[[ RECORDS FOR THIS TASK, beginning ]]
Lemma elem_of_delete l (i : nat) z : z ∈ delete i l -> z ∈ l.
Proof. intros Hz. eapply elem_of_submseteq; [done|]. by apply sublist_submseteq, sublist_delete. Qed.

End Lists.

(** The sum of a measure of the elements. *)
Definition sum_of {A} (f : A -> Z) (l : list A) : Z := foldr (fun x n => f x + n) 0 l.

Section Sums.
Context {A : Type} (f : A -> Z).
Implicit Types l : list A.

Lemma sum_of_app l k : sum_of f (l ++ k) = sum_of f l + sum_of f k.
Proof. induction l as [|x l IH]; simpl; [lia|]. rewrite IH. lia. Qed.

Lemma sum_of_delete l i x : l !! i = Some x -> sum_of f (delete i l) = sum_of f l - f x.
Proof.
  revert i. induction l as [|y l IH]; intros [|i] Hi; simplify_eq/=; [lia|]. rewrite (IH i) by done. lia.
Qed.

Lemma sum_of_insert l i x y : l !! i = Some x -> sum_of f (<[i := y]> l) = sum_of f l - f x + f y.
Proof.
  revert i. induction l as [|z l IH]; intros [|i] Hi; simplify_eq/=; [lia|]. rewrite (IH i) by done. lia.
Qed.

Lemma sum_of_nonneg l : (forall x, x ∈ l -> 0 <= f x) -> 0 <= sum_of f l.
Proof.
  induction l as [|x l IH]; intros H; simpl; [lia|].
  assert (0 <= f x) by (apply H; left). assert (0 <= sum_of f l) by (apply IH; intros; apply H; by right). lia.
Qed.

Lemma sum_of_zero l : (forall x, x ∈ l -> 0 < f x) -> sum_of f l = 0 -> l = [].
Proof.
  destruct l as [|x l]; [done|]. intros H Hz. exfalso. simpl in Hz.
  assert (0 < f x) by (apply H; left).
  assert (0 <= sum_of f l) by (apply sum_of_nonneg; intros y Hy; assert (0 < f y) by (apply H; by right); lia). lia.
Qed.

Lemma sum_of_elem l x : (forall y, y ∈ l -> 0 <= f y) -> x ∈ l -> f x <= sum_of f l.
Proof.
  intros H [i Hi]%list_elem_of_lookup. pose proof (sum_of_delete _ _ _ Hi).
  assert (0 <= sum_of f (delete i l)); [|lia]. apply sum_of_nonneg. intros y Hy. apply H.
  eapply elem_of_submseteq; [done|]. by apply sublist_submseteq, sublist_delete.
Qed.
End Sums.

(** An update of one element changes a concatenation by what that element gains. *)
Lemma concat_insert {A B} (f : A -> list B) (l : list A) r (x y : A) d : l !! r = Some x -> f y ≡ₚ f x ++ d ->
  concat (map f (<[r := y]> l)) ≡ₚ concat (map f l) ++ d.
Proof.
  revert r. induction l as [|z l IH]; intros [|r] Hx Hf; simpl in *; try done.
  - injection Hx as ->. rewrite Hf, <- !app_assoc. apply Permutation_app_head, Permutation_app_comm.
  - by rewrite IH, app_assoc by done.
Qed.

#[export] Hint Resolve wrap_range swrap_range : hpx.
(* ===== verification/Lz4Decompress.v ===== *)
(** * LZ4 decompression inverts compression

    What the decompressors of Lz4.v give for a block that the compressor wrote: the input of
    the compressor, without an access outside of the block or of an output of exactly its
    size, and without a copy between parts of the output that overlap. *)

From S2P Require Import Prelude Math Bytes Lz4 Lz4Compress.

(** ** Copying a match *)

Lemma store_bt m d xs : 0 <= d -> d + len xs <= len m ->
  exists m', store m d xs = Some m' /\ len m' = len m
    /\ forall j, 0 <= j < len m -> bt m' j = if (d <=? j) && (j <? d + len xs) then bt xs (j - d) else bt m j.
Proof.
  intros Hd Hl. unfold len in Hl. rewrite store_some by lia. eexists. split; [done|]. set (m' := _ ++ _).
  assert (E : store m d xs = Some m') by (apply store_some; lia). pose proof (store_length _ _ _ _ E) as Hm. assert (Hlen : len m' = len m) by (unfold len; by rewrite Hm).
  split; [done|]. intros j Hj. enough (Some (bt m' j) = Some (if (d <=? j) && (j <? d + len xs) then bt xs (j - d) else bt m j)) by congruence.
  rewrite <- bt_lookup by lia. rewrite (store_lookup _ _ _ _ (Z.to_nat j) E). unfold len in *.
  destruct (Z.leb_spec d j), (Z.ltb_spec j (d + Z.of_nat (length xs))); cbn [andb]; destruct (decide _); try lia;
    try (apply bt_lookup; unfold len; lia). replace (Z.to_nat j - Z.to_nat d)%nat with (Z.to_nat (j - d)) by lia. apply bt_lookup. unfold len. lia.
Qed.

Section Fill.
Variables (S : list Z) (p off L : Z) (overlap : bool).
Abbreviation N := (len S).
Hypothesis HS : bytes S.
Hypothesis Hoff : 1 <= off <= p.
Hypothesis Hag : agree S p (p - off) L.
Hypothesis HL : 4 <= L.
Hypothesis HpL : p + L <= N - 5.
Hypothesis Hp : p <= N - 12.

(** The output is right up to [e]. *)
Definition filled (m : list Z) (e : Z) : Prop := len m = N /\ forall j, 0 <= j < e -> bt m j = bt S j.

(** A distance at which the match repeats. *)
Definition period (D : Z) : Prop := exists t, 1 <= t /\ D = t * off.

Lemma period_bt D j : period D -> p <= j < p + L -> p - off <= j - D -> bt S j = bt S (j - D).
Proof.
  intros (t & Ht & ->). revert j. pattern t. apply Zlt_lower_bound_ind with (z := 1); [|done]. clear t Ht. intros t IH Ht j Hj Hd.
  assert (E : bt S j = bt S (j - off)).
  { replace j with (p + (j - p)) at 1 by lia. rewrite (Hag (j - p)) by lia. f_equal. lia. }
  destruct (decide (t = 1)) as [->|Hne]; [rewrite E; f_equal; lia|]. rewrite E. replace (j - t * off) with (j - off - (t - 1) * off) by lia.
  apply (IH (t - 1)); [lia| |lia]. nia.
Qed.

Lemma copy_in_step m d D (n : nat) : filled m (Z.min d (p + L)) -> period D -> Z.of_nat n <= D -> p <= d -> p - off <= d - D -> d + Z.of_nat n <= N ->
  exists m', copy_in overlap m d (d - D) n = Some m' /\ filled m' (Z.min (d + Z.of_nat n) (p + L)).
Proof.
  intros [Hm Hf] HD Hn Hd Hs Hb. unfold copy_in. destruct (negb overlap && _) eqn:E; [exfalso; zbool; lia|].
  unfold copy. rewrite load_sub by lia. cbn [mbind option_bind].
  assert (Hl : len (sub m (d - D) (Z.of_nat n)) = Z.of_nat n) by (apply sub_length; lia).
  destruct (store_bt m d (sub m (d - D) (Z.of_nat n))) as (m' & -> & Hm' & Hbt); [lia|lia|]. exists m'. split; [done|]. split; [lia|].
  intros j Hj. rewrite Hbt by lia. rewrite Hl. destruct (Z.leb_spec d j), (Z.ltb_spec j (d + Z.of_nat n)); cbn [andb]; try lia; [|by apply Hf; lia].
  assert (Hx : sub m (d - D) (Z.of_nat n) !! Z.to_nat (j - d) = Some (bt m (d - D + (j - d)))) by (apply sub_lookup; lia).
  rewrite bt_lookup in Hx by lia. injection Hx as ->. rewrite Hf by lia. rewrite (period_bt D j) by (done || lia). f_equal. lia.
Qed.

Lemma wild_in_spec fuel : forall m d D e, filled m (Z.min d (p + L)) -> period D -> 8 <= D -> p <= d -> p - off <= d - D ->
  d + 8 <= N -> e + 7 <= N -> (Z.to_nat (e - d) < fuel)%nat ->
  exists m', wild_in_loop overlap fuel m d (d - D) e = Some m' /\ filled m' (Z.min e (p + L)).
Proof.
  induction fuel as [|fuel IH]; intros m d D e Hf HD H8 Hd Hs Hb He Hfu; [lia|]. cbn [wild_in_loop].
  destruct (copy_in_step m d D 8 Hf HD) as (m1 & -> & F1); [lia|lia|lia|lia|]. cbn [mbind option_bind]. change (Z.of_nat 8) with 8 in F1.
  destruct (Z.ltb_spec (d + 8) e).
  - replace (d - D + 8) with (d + 8 - D) by lia. apply IH; [done|done|lia|lia|lia|lia|lia|lia].
  - exists m1. split; [done|]. destruct F1 as [G1 G2]. split; [done|]. intros j Hj. apply G2. lia.
Qed.

Lemma bytes_in_spec k : forall m d D, filled m d -> period D -> p <= d -> p - off <= d - D -> d + Z.of_nat k <= p + L ->
  exists m', bytes_in k m d (d - D) = Some m' /\ filled m' (d + Z.of_nat k).
Proof.
  induction k as [|k IH]; intros m d D [Hm Hf] HD Hd Hs Hb; [exists m; split; [done|]; split; [done|]; intros j Hj; apply Hf; lia|].
  assert (HD0 : 1 <= D) by (destruct HD as (t & Ht & ->); nia). cbn [bytes_in]. rewrite byte_bt by lia. cbn [mbind option_bind].
  unfold put. destruct (store_bt m d [wrap 8 (bt m (d - D))]) as (m1 & -> & Hm1 & Hbt); [lia|change (len [wrap 8 (bt m (d - D))]) with 1; lia|].
  change (len [wrap 8 (bt m (d - D))]) with 1 in Hbt. cbn [mbind option_bind]. replace (d - D + 1) with (d + 1 - D) by lia.
  replace (d + Z.of_nat (Datatypes.S k)) with (d + 1 + Z.of_nat k) by lia. apply IH; [|done|lia|lia|lia]. split; [lia|]. intros j Hj. rewrite Hbt by lia.
  destruct (Z.leb_spec d j), (Z.ltb_spec j (d + 1)); cbn [andb]; try lia; [|by apply Hf; lia].
  replace j with d in * by lia. rewrite Z.sub_diag. unfold bt at 1. cbn [nth Z.to_nat]. rewrite Hf by lia.
  rewrite wrap_small by (pose proof (bt_bound S (d - D) HS); lia). symmetry. apply period_bt; [done|lia|lia].
Qed.

(** The first eight bytes: a short distance is widened to one of eight or more. *)
Lemma copy_first_spec m : filled m p ->
  exists m' D, copy_first overlap m p (p - off) = Some (m', p + 8, p + 8 - D)
    /\ filled m' (Z.min (p + 8) (p + L)) /\ period D /\ 8 <= D /\ p - off <= p + 8 - D.
Proof.
  intros Hf. assert (H1 : period off) by (exists 1; lia). unfold copy_first. replace (p - (p - off)) with off by lia. destruct (Z.ltb_spec off 8) as [Hlt|Hge].
  - destruct (bytes_in_spec 4 m p off Hf H1) as (m1 & E1 & F1); [lia|lia|lia|]. change (Z.of_nat 4) with 4 in F1.
    assert (Ht : exists d32 d64, dec32table !! Z.to_nat off = Some d32 /\ dec64table !! Z.to_nat off = Some d64
                 /\ period (off + 4 - d32) /\ 4 <= off + 4 - d32 /\ 0 <= d32 /\ period (off + 8 - d32 + d64) /\ 8 <= off + 8 - d32 + d64 /\ 0 <= d32 - d64).
    { assert (Hc : off = 1 \/ off = 2 \/ off = 3 \/ off = 4 \/ off = 5 \/ off = 6 \/ off = 7) by lia. unfold period.
      destruct Hc as [->|[->|[->|[->|[->|[->| ->]]]]]]; do 2 eexists; (split; [done|]); (split; [done|]);
        (split; [first [exists 1; lia|exists 2; lia|exists 4; lia]|]); (split; [lia|]); (split; [lia|]);
        (split; [first [exists 2; lia|exists 8; lia|exists 4; lia|exists 3; lia]|lia]). }
    destruct Ht as (d32 & d64 & -> & -> & P1 & P2 & P3 & P4 & P5 & P6). cbn [mbind option_bind]. rewrite E1. cbn [mbind option_bind].
    destruct (copy_in_step m1 (p + 4) (off + 4 - d32) 4) as (m2 & E2 & F2); [split; [apply F1|intros j Hj; apply F1; lia]|done|lia|lia|lia|lia|].
    replace (p - off + d32) with (p + 4 - (off + 4 - d32)) by lia. rewrite E2. cbn [mbind option_bind].
    exists m2, (off + 8 - d32 + d64). split; [do 2 f_equal; lia|]. split; [|repeat split; done || lia].
    by replace (p + 4 + Z.of_nat 4) with (p + 8) in F2 by lia.
  - destruct (copy_in_step m p off 8) as (m2 & E2 & F2); [split; [apply Hf|intros j Hj; apply Hf; lia]|done|lia|lia|lia|lia|].
    rewrite E2. cbn [mbind option_bind]. exists m2, off. split; [do 2 f_equal; lia|]. repeat split; done || apply F2 || lia.
Qed.

Lemma copy_match_spec m : filled m p -> exists m', copy_match N overlap m p (p - off) L = Some (Some m') /\ filled m' (p + L).
Proof.
  intros Hf. unfold copy_match. destruct (copy_first_spec m Hf) as (m1 & D & -> & F1 & HD & H8 & Hs). cbn [mbind option_bind]. unfold oend, LASTLITERALS.
  destruct (Z.ltb_spec (N - 12) (p + L)) as [Hnear|Hfar].
  - destruct (Z.ltb_spec (N - 5) (p + L)); [lia|]. destruct (Z.ltb_spec (p + 8) (N - 8)) as [Hl|Hl].
    + unfold wildCopy_in. destruct (wild_in_spec (Datatypes.S (Z.to_nat (N - 8 - (p + 8)))) m1 (p + 8) D (N - 8)) as (m2 & -> & F2); try done; try lia.
      cbn [mbind option_bind]. destruct (Z.le_gt_cases (N - 8) (p + L)) as [Hc|Hc].
      * rewrite Z.min_l in F2 by lia. replace (p + 8 - D + (N - 8 - (p + 8))) with (N - 8 - D) by lia.
        destruct (bytes_in_spec (Z.to_nat (p + L - (N - 8))) m2 (N - 8) D F2 HD) as (m3 & -> & F3); [lia|lia|lia|]. cbn [mbind option_bind].
        exists m3. split; [done|]. by replace (N - 8 + Z.of_nat (Z.to_nat (p + L - (N - 8)))) with (p + L) in F3 by lia.
      * replace (Z.to_nat (p + L - (N - 8))) with 0%nat by lia. cbn [bytes_in mbind option_bind]. exists m2. split; [done|]. by rewrite Z.min_r in F2 by lia.
    + destruct (Z.le_gt_cases (p + 8) (p + L)) as [Hc|Hc]; cbn [mbind option_bind].
      * rewrite Z.min_l in F1 by lia. destruct (bytes_in_spec (Z.to_nat (p + L - (p + 8))) m1 (p + 8) D F1 HD) as (m3 & -> & F3); [lia|lia|lia|].
        cbn [mbind option_bind]. exists m3. split; [done|]. by replace (p + 8 + Z.of_nat (Z.to_nat (p + L - (p + 8)))) with (p + L) in F3 by lia.
      * replace (Z.to_nat (p + L - (p + 8))) with 0%nat by lia. cbn [bytes_in mbind option_bind]. exists m1. split; [done|]. by rewrite Z.min_r in F1 by lia.
  - unfold wildCopy_in. destruct (wild_in_spec (Datatypes.S (Z.to_nat (p + L - (p + 8)))) m1 (p + 8) D (p + L)) as (m2 & -> & F2); try done; try lia.
    cbn [mbind option_bind]. exists m2. split; [done|]. by rewrite Z.min_id in F2.
Qed.
End Fill.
[[ RECORDS FOR THIS TASK, end ]]
• EXERCISE PROMPT: Scan the lines above for the word "revert" and copy every one where it occurs.

• RESULT OF THE TASK:
  revert i. induction l as [|y l IH]; intros [|i] Hi; simplify_eq/=; [lia|]. rewrite (IH i) by done. lia.
  revert i. induction l as [|z l IH]; intros [|i] Hi; simplify_eq/=; [lia|]. rewrite (IH i) by done. lia.
  revert r. induction l as [|z l IH]; intros [|r] Hx Hf; simpl in *; try done.
  intros (t & Ht & ->). revert j. pattern t. apply Zlt_lower_bound_ind with (z := 1); [|done]. clear t Ht. intros t IH Ht j Hj Hd.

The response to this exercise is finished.